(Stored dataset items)
--------------------

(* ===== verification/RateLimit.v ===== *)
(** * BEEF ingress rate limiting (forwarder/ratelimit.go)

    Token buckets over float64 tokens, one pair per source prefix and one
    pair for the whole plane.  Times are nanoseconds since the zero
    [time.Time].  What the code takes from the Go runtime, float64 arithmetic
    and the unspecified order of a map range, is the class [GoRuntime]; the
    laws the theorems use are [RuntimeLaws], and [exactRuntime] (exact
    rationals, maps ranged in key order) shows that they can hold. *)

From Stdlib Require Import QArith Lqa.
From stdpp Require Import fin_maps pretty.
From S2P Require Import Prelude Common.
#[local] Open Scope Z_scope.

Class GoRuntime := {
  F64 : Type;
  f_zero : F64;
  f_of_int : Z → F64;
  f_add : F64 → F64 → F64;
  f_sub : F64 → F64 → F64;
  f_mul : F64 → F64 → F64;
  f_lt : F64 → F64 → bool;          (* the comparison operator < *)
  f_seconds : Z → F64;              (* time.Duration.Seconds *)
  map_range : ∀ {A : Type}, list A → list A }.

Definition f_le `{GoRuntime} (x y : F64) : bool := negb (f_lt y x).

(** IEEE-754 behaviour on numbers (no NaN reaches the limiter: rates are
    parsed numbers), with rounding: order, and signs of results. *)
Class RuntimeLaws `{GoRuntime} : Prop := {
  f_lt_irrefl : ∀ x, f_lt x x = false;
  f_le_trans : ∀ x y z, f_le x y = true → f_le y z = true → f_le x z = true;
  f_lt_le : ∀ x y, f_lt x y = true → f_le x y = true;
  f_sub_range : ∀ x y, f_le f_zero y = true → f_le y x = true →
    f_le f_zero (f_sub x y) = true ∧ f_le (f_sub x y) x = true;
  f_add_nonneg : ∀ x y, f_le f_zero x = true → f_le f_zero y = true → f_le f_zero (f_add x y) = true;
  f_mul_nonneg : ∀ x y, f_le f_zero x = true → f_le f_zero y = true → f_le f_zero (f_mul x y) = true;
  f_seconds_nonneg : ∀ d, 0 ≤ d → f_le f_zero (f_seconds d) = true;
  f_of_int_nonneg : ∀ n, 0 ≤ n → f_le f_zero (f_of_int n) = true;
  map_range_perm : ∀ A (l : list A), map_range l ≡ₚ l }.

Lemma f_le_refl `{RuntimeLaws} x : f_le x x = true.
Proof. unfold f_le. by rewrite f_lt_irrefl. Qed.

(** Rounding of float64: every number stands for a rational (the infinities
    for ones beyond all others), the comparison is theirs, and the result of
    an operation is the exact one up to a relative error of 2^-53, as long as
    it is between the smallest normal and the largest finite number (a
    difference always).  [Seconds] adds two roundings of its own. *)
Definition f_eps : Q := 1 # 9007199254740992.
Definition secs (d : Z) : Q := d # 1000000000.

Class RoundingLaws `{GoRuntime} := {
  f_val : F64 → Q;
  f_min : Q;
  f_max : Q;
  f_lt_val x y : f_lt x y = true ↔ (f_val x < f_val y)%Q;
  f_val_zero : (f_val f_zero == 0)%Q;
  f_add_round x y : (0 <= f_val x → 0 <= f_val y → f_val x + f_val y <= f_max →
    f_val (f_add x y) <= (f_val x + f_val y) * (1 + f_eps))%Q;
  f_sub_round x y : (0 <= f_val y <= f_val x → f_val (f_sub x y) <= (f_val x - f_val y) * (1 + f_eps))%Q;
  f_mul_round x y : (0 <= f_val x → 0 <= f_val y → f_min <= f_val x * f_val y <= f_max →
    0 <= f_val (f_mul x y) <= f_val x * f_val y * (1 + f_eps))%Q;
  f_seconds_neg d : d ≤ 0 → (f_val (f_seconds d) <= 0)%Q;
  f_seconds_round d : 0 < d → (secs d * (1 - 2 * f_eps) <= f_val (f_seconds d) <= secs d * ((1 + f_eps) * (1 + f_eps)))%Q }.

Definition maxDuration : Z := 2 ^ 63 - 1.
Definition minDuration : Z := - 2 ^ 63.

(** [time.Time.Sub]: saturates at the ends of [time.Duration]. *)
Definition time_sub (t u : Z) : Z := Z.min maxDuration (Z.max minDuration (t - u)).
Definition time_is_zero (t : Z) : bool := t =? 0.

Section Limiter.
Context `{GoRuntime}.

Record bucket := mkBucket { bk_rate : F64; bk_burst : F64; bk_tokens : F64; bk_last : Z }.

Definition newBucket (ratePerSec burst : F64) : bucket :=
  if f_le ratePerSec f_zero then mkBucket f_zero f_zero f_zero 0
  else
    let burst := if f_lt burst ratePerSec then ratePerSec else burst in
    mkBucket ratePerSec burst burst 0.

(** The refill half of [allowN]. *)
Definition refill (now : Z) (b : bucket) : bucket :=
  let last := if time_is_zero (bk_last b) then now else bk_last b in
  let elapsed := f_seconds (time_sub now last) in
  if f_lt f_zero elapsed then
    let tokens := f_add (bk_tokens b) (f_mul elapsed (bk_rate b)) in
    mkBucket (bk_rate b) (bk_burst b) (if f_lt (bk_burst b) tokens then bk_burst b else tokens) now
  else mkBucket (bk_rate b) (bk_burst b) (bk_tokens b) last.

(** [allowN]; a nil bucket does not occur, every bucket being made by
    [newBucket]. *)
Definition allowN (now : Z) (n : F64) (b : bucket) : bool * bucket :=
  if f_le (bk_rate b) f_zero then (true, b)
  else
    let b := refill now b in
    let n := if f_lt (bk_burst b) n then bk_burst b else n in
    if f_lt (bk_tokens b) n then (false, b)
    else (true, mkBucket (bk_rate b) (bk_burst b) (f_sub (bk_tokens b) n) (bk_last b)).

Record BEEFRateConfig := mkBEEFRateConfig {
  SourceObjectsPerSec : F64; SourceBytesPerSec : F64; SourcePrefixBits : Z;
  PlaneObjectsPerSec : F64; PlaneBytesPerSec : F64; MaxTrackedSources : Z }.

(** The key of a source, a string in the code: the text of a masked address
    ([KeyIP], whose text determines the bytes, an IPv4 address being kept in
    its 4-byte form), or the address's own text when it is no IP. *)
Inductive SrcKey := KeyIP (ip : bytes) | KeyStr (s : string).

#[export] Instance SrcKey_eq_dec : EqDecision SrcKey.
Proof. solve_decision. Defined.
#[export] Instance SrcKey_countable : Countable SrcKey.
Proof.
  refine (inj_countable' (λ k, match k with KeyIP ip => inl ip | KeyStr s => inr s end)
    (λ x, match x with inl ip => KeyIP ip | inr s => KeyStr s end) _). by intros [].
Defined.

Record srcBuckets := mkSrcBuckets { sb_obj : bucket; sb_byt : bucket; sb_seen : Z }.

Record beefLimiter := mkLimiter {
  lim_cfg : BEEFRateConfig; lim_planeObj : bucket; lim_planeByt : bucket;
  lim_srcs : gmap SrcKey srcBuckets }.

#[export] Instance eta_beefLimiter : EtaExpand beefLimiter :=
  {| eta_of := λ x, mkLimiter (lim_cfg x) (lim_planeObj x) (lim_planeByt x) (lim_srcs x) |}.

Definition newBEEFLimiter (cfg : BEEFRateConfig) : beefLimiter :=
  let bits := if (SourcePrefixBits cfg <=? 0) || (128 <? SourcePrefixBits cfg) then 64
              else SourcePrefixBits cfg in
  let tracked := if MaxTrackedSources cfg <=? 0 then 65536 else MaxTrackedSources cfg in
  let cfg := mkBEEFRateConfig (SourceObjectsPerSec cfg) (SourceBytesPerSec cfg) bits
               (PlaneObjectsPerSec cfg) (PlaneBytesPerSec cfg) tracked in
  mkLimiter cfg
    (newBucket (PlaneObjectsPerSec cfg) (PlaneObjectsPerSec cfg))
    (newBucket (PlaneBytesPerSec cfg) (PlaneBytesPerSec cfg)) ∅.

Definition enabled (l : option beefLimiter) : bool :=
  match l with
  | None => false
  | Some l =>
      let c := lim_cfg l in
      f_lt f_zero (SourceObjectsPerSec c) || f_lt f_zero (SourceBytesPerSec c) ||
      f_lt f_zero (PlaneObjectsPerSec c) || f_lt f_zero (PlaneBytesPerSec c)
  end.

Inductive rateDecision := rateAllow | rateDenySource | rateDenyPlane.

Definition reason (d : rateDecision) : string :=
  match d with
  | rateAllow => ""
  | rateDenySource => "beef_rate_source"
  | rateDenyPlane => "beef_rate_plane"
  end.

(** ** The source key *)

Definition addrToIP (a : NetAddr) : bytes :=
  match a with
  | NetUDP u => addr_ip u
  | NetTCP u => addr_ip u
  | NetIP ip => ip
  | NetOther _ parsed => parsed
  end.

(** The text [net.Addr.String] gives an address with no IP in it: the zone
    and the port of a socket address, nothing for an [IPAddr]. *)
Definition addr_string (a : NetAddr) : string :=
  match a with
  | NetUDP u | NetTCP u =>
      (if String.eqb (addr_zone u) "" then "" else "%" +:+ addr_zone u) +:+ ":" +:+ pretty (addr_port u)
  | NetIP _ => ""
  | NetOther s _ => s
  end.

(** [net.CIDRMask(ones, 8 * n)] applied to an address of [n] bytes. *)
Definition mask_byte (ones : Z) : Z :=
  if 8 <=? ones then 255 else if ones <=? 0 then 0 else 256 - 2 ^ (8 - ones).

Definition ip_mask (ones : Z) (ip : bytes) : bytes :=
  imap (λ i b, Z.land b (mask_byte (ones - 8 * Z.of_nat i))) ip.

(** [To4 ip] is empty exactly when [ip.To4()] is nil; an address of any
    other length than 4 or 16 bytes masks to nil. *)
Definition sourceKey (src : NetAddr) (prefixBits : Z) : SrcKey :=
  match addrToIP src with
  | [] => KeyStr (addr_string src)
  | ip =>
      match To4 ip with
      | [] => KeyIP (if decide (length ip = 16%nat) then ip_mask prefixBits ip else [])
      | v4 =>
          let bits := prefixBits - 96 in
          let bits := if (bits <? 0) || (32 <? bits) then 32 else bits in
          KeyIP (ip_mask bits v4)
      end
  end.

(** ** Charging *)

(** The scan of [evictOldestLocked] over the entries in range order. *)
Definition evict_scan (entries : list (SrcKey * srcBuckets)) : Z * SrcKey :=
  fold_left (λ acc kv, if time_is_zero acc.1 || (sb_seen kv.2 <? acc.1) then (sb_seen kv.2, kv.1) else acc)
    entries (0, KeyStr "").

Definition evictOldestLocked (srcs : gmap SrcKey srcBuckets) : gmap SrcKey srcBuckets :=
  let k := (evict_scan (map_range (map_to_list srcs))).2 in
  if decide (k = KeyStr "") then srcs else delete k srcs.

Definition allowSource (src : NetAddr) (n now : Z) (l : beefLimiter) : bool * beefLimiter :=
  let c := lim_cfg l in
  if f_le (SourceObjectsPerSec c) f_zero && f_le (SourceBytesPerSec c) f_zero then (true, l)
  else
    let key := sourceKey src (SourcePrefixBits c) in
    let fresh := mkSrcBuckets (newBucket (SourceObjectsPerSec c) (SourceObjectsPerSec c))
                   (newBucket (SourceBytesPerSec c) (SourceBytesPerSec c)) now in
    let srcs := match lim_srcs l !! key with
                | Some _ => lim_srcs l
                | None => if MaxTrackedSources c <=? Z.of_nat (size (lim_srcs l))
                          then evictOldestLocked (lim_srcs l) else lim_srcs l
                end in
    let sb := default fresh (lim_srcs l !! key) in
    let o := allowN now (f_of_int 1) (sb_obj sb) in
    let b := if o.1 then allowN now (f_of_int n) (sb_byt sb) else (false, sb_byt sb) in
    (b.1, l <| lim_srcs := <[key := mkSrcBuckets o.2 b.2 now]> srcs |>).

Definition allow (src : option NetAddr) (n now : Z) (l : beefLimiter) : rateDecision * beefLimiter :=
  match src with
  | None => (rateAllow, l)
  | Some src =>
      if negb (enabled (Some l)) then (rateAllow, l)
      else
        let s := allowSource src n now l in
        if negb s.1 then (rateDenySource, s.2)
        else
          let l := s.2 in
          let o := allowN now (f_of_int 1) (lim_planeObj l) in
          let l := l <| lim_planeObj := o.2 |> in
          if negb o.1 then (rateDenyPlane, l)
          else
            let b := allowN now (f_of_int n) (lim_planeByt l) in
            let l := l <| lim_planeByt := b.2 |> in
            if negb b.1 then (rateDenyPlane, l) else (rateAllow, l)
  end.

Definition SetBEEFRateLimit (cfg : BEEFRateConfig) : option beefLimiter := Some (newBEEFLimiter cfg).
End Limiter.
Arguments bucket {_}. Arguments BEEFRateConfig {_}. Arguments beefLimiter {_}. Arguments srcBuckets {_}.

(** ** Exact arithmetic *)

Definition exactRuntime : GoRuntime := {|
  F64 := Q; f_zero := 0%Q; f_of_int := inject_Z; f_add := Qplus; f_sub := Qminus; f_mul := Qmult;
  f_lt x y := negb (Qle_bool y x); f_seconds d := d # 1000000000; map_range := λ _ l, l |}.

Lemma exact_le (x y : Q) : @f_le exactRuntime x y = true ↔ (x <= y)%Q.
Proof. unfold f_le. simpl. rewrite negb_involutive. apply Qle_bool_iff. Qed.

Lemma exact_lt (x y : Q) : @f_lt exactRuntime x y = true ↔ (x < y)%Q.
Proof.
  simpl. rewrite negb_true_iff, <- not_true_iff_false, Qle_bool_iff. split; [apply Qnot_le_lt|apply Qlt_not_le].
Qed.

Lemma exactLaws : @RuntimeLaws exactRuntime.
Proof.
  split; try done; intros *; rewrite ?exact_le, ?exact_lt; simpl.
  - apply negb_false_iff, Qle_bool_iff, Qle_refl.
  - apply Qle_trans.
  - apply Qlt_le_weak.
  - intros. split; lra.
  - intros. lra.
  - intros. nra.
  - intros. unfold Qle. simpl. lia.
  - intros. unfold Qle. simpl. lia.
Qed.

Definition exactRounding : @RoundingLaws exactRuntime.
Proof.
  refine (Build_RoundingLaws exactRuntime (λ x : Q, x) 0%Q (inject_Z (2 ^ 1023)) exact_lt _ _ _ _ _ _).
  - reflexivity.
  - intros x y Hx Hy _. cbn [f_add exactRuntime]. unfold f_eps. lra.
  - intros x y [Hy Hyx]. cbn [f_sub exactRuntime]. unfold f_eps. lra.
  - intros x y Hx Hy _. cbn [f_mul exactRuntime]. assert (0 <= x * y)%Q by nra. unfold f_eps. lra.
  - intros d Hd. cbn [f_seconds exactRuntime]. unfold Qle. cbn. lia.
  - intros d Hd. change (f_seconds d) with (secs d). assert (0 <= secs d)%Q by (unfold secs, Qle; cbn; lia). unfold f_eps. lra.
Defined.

--------------------

» **Goal of the exercise**
Nothing but the lines from the top of the records down to the line with "laws the theorems" belongs in the answer; repeat them exactly.

» **Task result**
(* ===== verification/RateLimit.v ===== *)
(** * BEEF ingress rate limiting (forwarder/ratelimit.go)

    Token buckets over float64 tokens, one pair per source prefix and one
    pair for the whole plane.  Times are nanoseconds since the zero
    [time.Time].  What the code takes from the Go runtime, float64 arithmetic
    and the unspecified order of a map range, is the class [GoRuntime]; the
    laws the theorems use are [RuntimeLaws], and [exactRuntime] (exact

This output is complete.